Subsequent to extensive logging, analysis, and corresponding packet captures I have correlated results from two managed endpoints under the following conditions:
With Netskope active/tunneling
With both Netskope/GlobalProtect active/tunneling
Without either
Log streams captures were correlated against corresponding pcaps; results are presented as pasted herein.
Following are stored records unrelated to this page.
(** C18: errors are reported and not answered.  For a packet whose header and first eight
    bytes are in its first mbuf, with free mbufs and a route back, icmp_error always succeeds.
    It hands nothing to an interface about a later fragment (an offset that is not 0, or the
    reserved bit), about an ICMP message of a type that is not informational (unless the answer
    is a redirect), and about a link-level broadcast or multicast.  In every other case it hands the
    interface exactly one frame, from the address that answers to the sender of the packet: a
    valid IP header with the time to live of the packet, and a message of the type and code
    with a checksum that verifies, which has the gateway, the pointer or the MTU in its
    second word and returns the header and the first eight bytes.  When the type is an error,
    no host that gets the message, in any layout that has eight of its bytes in the first mbuf,
    sends an error about it. *)
Theorem icmp_error_correct e s h n1 ns type code dest ifp a rt :
  offender h n1 -> 0 <= type <= ICMP_MAXTYPE -> 0 <= code < 256 -> mp_fail (ii_pool s) = [] ->
  can_answer e s h (m_rcvif n1) a rt -> 96 <= if_mtu (ie_out e) (rt_ifp rt) ->
  exists o, icmp_error e s h (n1 :: ns) type code dest ifp = Ret (s <| ii_out := o |>) /\
    (unanswered h n1 type -> io_out o = io_out (ii_out s)) /\
    (~ unanswered h n1 type -> exists word c f, error_fields e type code dest ifp word c /\
       io_out o = (rt_ifp rt, next_hop rt (ip_src h), f) :: io_out (ii_out s) /\
       wire_packet (summed (filled (io_id (ii_out s)) (turned a (error_hdr h (zlen (returned h n1) + 28)))))
         (icmp_msg type c (word ++ returned h n1)) (chain_bytes f)) /\
    (type ∉ informational -> forall e' s' h' k1 ks hb c rest type' code' dest' ifp', ip_wf h' ->
      chain_bytes (k1 :: ks) = hb ++ icmp_msg type c rest -> zlen hb = hlen_of h' -> hlen_of h' + 8 <= m_len k1 -> ip_p h' = 1 -> type' <> 5 ->
      exists s'', icmp_error e' s' h' (k1 :: ks) type' code' dest' ifp' = Ret s'' /\ io_out (ii_out s'') = io_out (ii_out s')).
Proof.
  intros Ho Ht Hc Hp Hca Hmtu. pose proof (of_wf _ _ Ho) as Hw.
  assert (Habout : type ∉ informational -> forall e' s' h' k1 ks hb c rest type' code' dest' ifp', ip_wf h' ->
      chain_bytes (k1 :: ks) = hb ++ icmp_msg type c rest -> zlen hb = hlen_of h' -> hlen_of h' + 8 <= m_len k1 -> ip_p h' = 1 -> type' <> 5 ->
      exists s'', icmp_error e' s' h' (k1 :: ks) type' code' dest' ifp' = Ret s'' /\ io_out (ii_out s'') = io_out (ii_out s')).
  { intros Hi e' s' h' k1 ks hb c rest type' code' dest' ifp' Hw' ? ? ? ? ?. eexists. split; [apply icmp_error_refused; [done|by apply (error_about_error h' k1 ks hb type c rest)]|done]. }
  destruct (error_refused h n1 type) eqn:Er.
  - apply error_refused_spec in Er; [|done]. exists ((ii_out s) <| io_pool := m_freem (ii_pool s) (n1 :: ns) |>).
    split; [by rewrite icmp_error_refused|]. by split_and!.
  - destruct (icmp_error_ok e s h n1 ns type code dest ifp a rt Ho Er Ht Hc Hp Hca Hmtu) as (o & E & Hs). exists o. split; [done|].
    split; [intros Hu; apply error_refused_spec in Hu; [congruence|done]|]. split; [|done]. intros _. unfold error_sent in Hs.
    pose proof (error_word_fields e type code dest ifp Hc) as Hf. destruct (error_word _ _ _ _ _) as [word c]. destruct Hs as (f & Hf1 & Hf2). by exists word, c, f.
Qed.

(** ** A packet whose time to live has run out *)

Lemma le16_swap v : 0 <= v < 65536 -> le16 (swap16 v) = be16 v.
Proof. intros Hv. unfold le16, swap16, be16. f_equal; [|f_equal]; Z.to_euclidean_division_equations; lia. Qed.

(** What is returned of a packet without options: its length is 20 too large, the bytes of
    the fragment offset are swapped, and the checksum is 0. *)
Definition returned_wire (h : ip) (data : list Z) : list Z :=
  [ip_v h * 16 + ip_hl h; ip_tos h] ++ be16 (ip_len h + 20) ++ be16 (ip_id h) ++ le16 (ip_off h) ++ [ip_ttl h; ip_p h; 0; 0] ++ be32 (ip_src h) ++ be32 (ip_dst h) ++ ztake 8 data.

Lemma returned_wire_ok h data m1 ms : ip_wf h -> hlen_of h = 20 -> ip_len h = 20 + zlen data -> chain_bytes (m1 :: ms) = encode_ip h ++ data -> 20 + Z.min 8 (zlen data) <= m_len m1 ->
  returned (net_id (h <| ip_sum := 0 |>)) m1 = returned_wire h data.
Proof.
  intros Hw Hh Hl Hcb Hm. pose proof (zlen_nonneg data). rewrite chain_bytes_cons in Hcb.
  assert (Hz : zlen (encode_ip h) = 20) by (by rewrite encode_ip_hlen).
  destruct (app_prefix _ _ _ _ Hcb) as (d & Ed & Er); [unfold m_len in Hm; lia|]. unfold returned, returned_wire.
  change (hlen_of (net_id (h <| ip_sum := 0 |>))) with (hlen_of h). change (ip_id (net_id (h <| ip_sum := 0 |>))) with (swap16 (ip_id h)). change (ip_rest (net_id (h <| ip_sum := 0 |>))) with (ip_rest h).
  rewrite Hh, (le16_swap _ (iw_id _ Hw)). unfold ip_rest. rewrite (no_opts h Hw Hh), app_nil_r. rec_simpl.
  assert (Ed2 : zsub 20 (Z.min 8 (ip_len h)) (m_bytes m1) = ztake 8 data).
  { unfold zsub. rewrite Ed, zdrop_app_ge by lia. rewrite Hz, zdrop_le0 by lia. unfold m_len in Hm. rewrite Ed, zlen_app in Hm.
    pose proof (zlen_nonneg (chain_bytes ms)). assert (Hdl : zlen data = zlen d + zlen (chain_bytes ms)) by (by rewrite Er, zlen_app).
    destruct (Z.le_gt_cases 8 (zlen data)); [rewrite Er, ztake_app_le by lia; f_equal; lia|].
    assert (chain_bytes ms = []) as Ee by (apply zlen_0; lia). rewrite Er, Ee, app_nil_r. rewrite Ee, app_nil_r in Er. by rewrite !ztake_ge by lia. }
  change (ip_len (net_id (h <| ip_sum := 0 |>))) with (ip_len h). rewrite Ed2. by rewrite <- app_assoc.
Qed.

(** A probe: a packet from a host that can be answered, which is not an ICMP message, a later fragment
    or a broadcast, has eight bytes of data and has run out of time. *)
Record probe (h : ip) (data : list Z) (c : chain) : Prop := {
  pr_hl : hlen_of h = 20;
  pr_ttl : ip_ttl h <= 1;
  pr_data : 8 <= zlen data <= 32000;
  pr_first : clrb (ip_off h) (Z.lor IP_MF IP_DF) = 0;
  pr_proto : ip_p h <> IPPROTO_ICMP;
  pr_cast : forall m1 ms, c = m1 :: ms -> hasf (m_flags m1) (Z.lor M_BCAST M_MCAST) = false
}.

Lemma probe_bcast h data c : probe h data c -> not_bcast c.
Proof.
  intros Hp m1 ms Ec. pose proof (pr_cast _ _ _ Hp m1 ms Ec) as Hf. unfold hasf in *. apply negb_false_iff, Z.eqb_eq in Hf. apply negb_false_iff, Z.eqb_eq.
  rewrite Z.land_lor_distr_r in Hf. by apply Z.lor_eq_0_iff in Hf as [Hf _].
Qed.

(** C17: traceroute sees the gateway.  Let a probe arrive at a gateway in any layout of mbufs
    that has 28 bytes in the first.  ipintr sends nothing and raises one error, and
    icmp_error makes of it exactly one frame, to the sender of the probe: time exceeded,
    code 0, from the address of the gateway, with a checksum that verifies, the header of
    the probe with its identification, protocol, addresses and eight bytes of data, by which
    the sender knows its probe.  The message goes out with the time to live that the probe has
    left, and the returned header has a length 20 too large, a swapped fragment offset and
    no checksum. *)
Theorem traceroute_hop e s h data b c a rt rtb :
  gateway e s h rt -> wire_packet h data b -> received 28 b c -> probe h data c ->
  mp_fail (ii_pool s) = [] -> (forall i, can_answer e s h i a rtb) -> 96 <= if_mtu (ie_out e) (rt_ifp rtb) ->
  let h0 := net_id (h <| ip_sum := 0 |>) in
  exists s1 m s2 hd f, ip_input1 e s c = Ret s1 /\ io_out (ii_out s1) = io_out (ii_out s) /\
    ii_icmp s1 = mkIcmp h0 m ICMP_TIMXCEED 0 0 None :: ii_icmp s /\ icmp_error e s1 h0 m ICMP_TIMXCEED 0 0 None = Ret s2 /\
    io_out (ii_out s2) = (rt_ifp rtb, next_hop rtb (ip_src h), f) :: io_out (ii_out s) /\
    wire_packet hd (icmp_msg ICMP_TIMXCEED 0 ([0; 0; 0; 0] ++ returned_wire h data)) (chain_bytes f) /\
    ip_src hd = a /\ ip_dst hd = ip_src h /\ ip_p hd = IPPROTO_ICMP /\ ip_ttl hd = ip_ttl h.
Proof.
  intros Hg Hwp Hc Hpr Hp Hca Hmtu h0. pose proof Hpr as [Hh Httl Hd Hoff Hpi Hcast]. pose proof Hwp as [Hw Hv Hl Hdb Hb _].
  assert (Hzb : zlen b = 20 + zlen data) by (rewrite Hb, zlen_app, (encode_ip_hlen _ Hw); lia).
  destruct (forward_expired 28 e s h data b c rt Hg Hwp Hh ltac:(lia) Hc (probe_bcast _ _ _ Hpr) Httl)
    as (s1 & m1 & ms & E & _ & _ & Eo & Ei & Hcb & Hm1 & m0 & t & Ec & Er & Ef). fold h0 in Ei.
  assert (Hw0 : ip_wf h0) by (destruct Hw; split; unfold h0, net_id, swap16, hlen_of in *; rec_simpl; try done; Z.to_euclidean_division_equations; lia).
  assert (Eh0 : hlen_of h0 = 20 /\ ip_len h0 = 20 + zlen data) by (split; [done|change (ip_len h0) with (ip_len h); lia]). destruct Eh0 as [Eh0 El0].
  assert (Hof : offender h0 m1).
  { split; [done|lia|lia|]. assert (Hall : Forall is_byte (chain_bytes (m1 :: ms))) by (rewrite Hcb, Hb; apply Forall_app; split; [by apply encode_ip_bytes|done]).
    rewrite chain_bytes_cons in Hall. by apply Forall_app in Hall as [? _]. }
  assert (Href : error_refused h0 m1 ICMP_TIMXCEED = false).
  { unfold error_refused. change (ip_off h0) with (ip_off h). change (ip_p h0) with (ip_p h). by rewrite Hoff, Ef, (Hcast m0 t Ec), (proj2 (Z.eqb_neq _ _) Hpi). }
  assert (Hp1 : mp_fail (ii_pool s1) = []) by (unfold ii_pool; by rewrite Eo).
  destruct (icmp_error_ok e s1 h0 m1 ms ICMP_TIMXCEED 0 0 None a rtb Hof Href) as (o & Ee & Hs); try done; [by apply (can_answer_same e s _ h)|].
  unfold error_sent in Hs. change (error_word e ICMP_TIMXCEED 0 0 None) with ([0; 0; 0; 0], 0) in Hs. destruct Hs as (f & Hf & Hwf).
  assert (Erw : returned h0 m1 = returned_wire h data) by (apply (returned_wire_ok h data m1 ms); [done|done|lia|by rewrite Hcb|lia]). rewrite Erw in Hwf.
  eexists s1, (m1 :: ms), (s1 <| ii_out := o |>), _, f. split; [exact E|]. split; [by rewrite Eo|]. split; [exact Ei|]. split; [exact Ee|].
  split; [change (io_out (ii_out (s1 <| ii_out := o |>))) with (io_out o); by rewrite Hf, Eo|].
  split; [exact Hwf|]. by split_and!.
Qed.

(** 10.0.0.1 probes 11.0.2.1 through 10.0.0.2. *)
Definition rt10b : iprt := mkIprt 1 1 167772162 0.
Definition hop_env : inenv :=
  mkInenv
    (mkIpenv (fun d => if Z.shiftr d 24 =? 11 then Some rt11 else Some rt10b) (fun _ => None) (fun _ => None) (fun _ => 1500) (fun _ => 2)
       (fun _ _ => false) (fun _ _ => false) (fun _ => None) 0 16 0)
    [mkIa 167772162 1 184549375 0 167772160 167772160 4278190080] (fun _ => None) (fun _ _ => None) (fun _ => None) (fun _ => 184549376)
    0 true true 40.
Definition hop_hdr : ip := summed (mkIp 4 5 0 32 9 0 1 17 0 167772161 184549633 []).
Definition hop_data : list Z := [4; 0; 130; 155; 0; 12; 0; 0; 1; 2; 3; 4].
Definition hop_in : chain := [mkMbuf 16 (encode_ip hop_hdr ++ hop_data) MT_DATA M_PKTHDR 32 1 0 0].

Lemma hop_wire : wire_packet hop_hdr hop_data (encode_ip hop_hdr ++ hop_data).
Proof.
  split; try reflexivity.
  - split; vm_compute; intuition congruence || constructor.
  - repeat constructor; vm_compute; congruence.
Qed.

Lemma hop_answer i : can_answer hop_env inst0 hop_hdr i 167772162 rt10b.
Proof. split; [by left|done|done|]. by split. Qed.

Lemma traceroute_hop_witness :
  exists s1 m s2 f, ip_input1 hop_env inst0 hop_in = Ret s1 /\ icmp_error hop_env s1 (net_id (hop_hdr <| ip_sum := 0 |>)) m ICMP_TIMXCEED 0 0 None = Ret s2 /\
    io_out (ii_out s2) = [(1, 167772161, f)].
Proof.
  destruct (traceroute_hop hop_env inst0 hop_hdr hop_data (encode_ip hop_hdr ++ hop_data) hop_in 167772162 rt11 rt10b) as (s1 & m & s2 & hd & f & A1 & _ & _ & A2 & A3 & _).
  - split; try done; try (by left); vm_compute; congruence.
  - apply hop_wire.
  - split.
    + exists []. split; [reflexivity|constructor].
    + repeat constructor; vm_compute; intuition congruence.
    + vm_compute. reflexivity.
    + eexists _, _. split; [reflexivity|]. split_and!; vm_compute; congruence.
  - split; try (vm_compute; intuition congruence). intros m1 ms [= <- <-]. reflexivity.
  - reflexivity.
  - apply hop_answer.
  - vm_compute. congruence.
  - exists s1, m, s2, f. split; [exact A1|]. split; [exact A2|exact A3].
Defined.

Definition bad_mbuf : mbuf := mkMbuf 16 (encode_ip hop_hdr ++ hop_data) MT_DATA M_PKTHDR 32 1 0 0.

Lemma icmp_error_correct_witness :
  exists o f, icmp_error hop_env inst0 hop_hdr [bad_mbuf] ICMP_UNREACH 3 0 None = Ret (inst0 <| ii_out := o |>) /\ io_out o = [(1, 167772161, f)].
Proof.
  destruct (icmp_error_correct hop_env inst0 hop_hdr bad_mbuf [] ICMP_UNREACH 3 0 None 167772162 rt10b) as (o & E & _ & H & _).
  - split; [exact (wp_wf _ _ _ hop_wire)|vm_compute; intuition congruence|vm_compute; congruence|].
    apply (bool_decide_unpack (Forall (fun x => 0 <= x < 256) _)). vm_compute. exact I.
  - vm_compute. intuition congruence.
  - lia.
  - reflexivity.
  - apply hop_answer.
  - vm_compute. congruence.
  - destruct H as (word & c & f & _ & Hf & _).
    + unfold unanswered. vm_compute. intuition congruence.
    + exists o, f. split; [exact E|exact Hf].
Defined.

End IcmpErrOk.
Sanitized logs and reports available upon request.
TIME ───────────────────────────────────────────────────────────▶
STEP 1: DNS RESOLUTION (Resolver Layer)
────────────────────────────────────────
Client → DNS Query
← Response: hostname → IPs (TTL = 60)
[TTL countdown begins immediately]
Example:
cityofphoenix.jamfcloud.com
→ 184.32.98.75, 54.218.86.150, 34.215.108.82
TTL = 60s
STEP 2: TTL DECAY (Cache Reality)
────────────────────────────────────────
Time passes (milliseconds → seconds)
Observed TTLs:
- 60 → 57 → 32 → 7 → 2
(Netskope system shows fragmented snapshots:
multiple partial TTL views simultaneously)
STEP 3: FLOW INITIATION (Application Layer)
────────────────────────────────────────
App (Jamf / MDM / curl) initiates connection
→ Uses cached DNS result (may be near-expiry)
STEP 4: NETSKOPE INTERCEPTION (Enforcement Layer)
────────────────────────────────────────
NEFilterDataProvider.handleNewFlow()
Evaluation happens HERE → *later in time*
Inputs:
- hostname (policy)
- IP (connection)
- TTL state (already decayed)
- possibly re-resolved or stale mapping
STEP 5: DECISION POINT
────────────────────────────────────────
❌ If hostname ↔ IP mapping is out of sync:
→ verdict = DROP
✅ If IP explicitly allowed:
→ verdict = ALLOW
STEP 6: OUTCOME
────────────────────────────────────────
Without IP exception:
→ probabilistic / inconsistent success
With IP exception:
→ deterministic success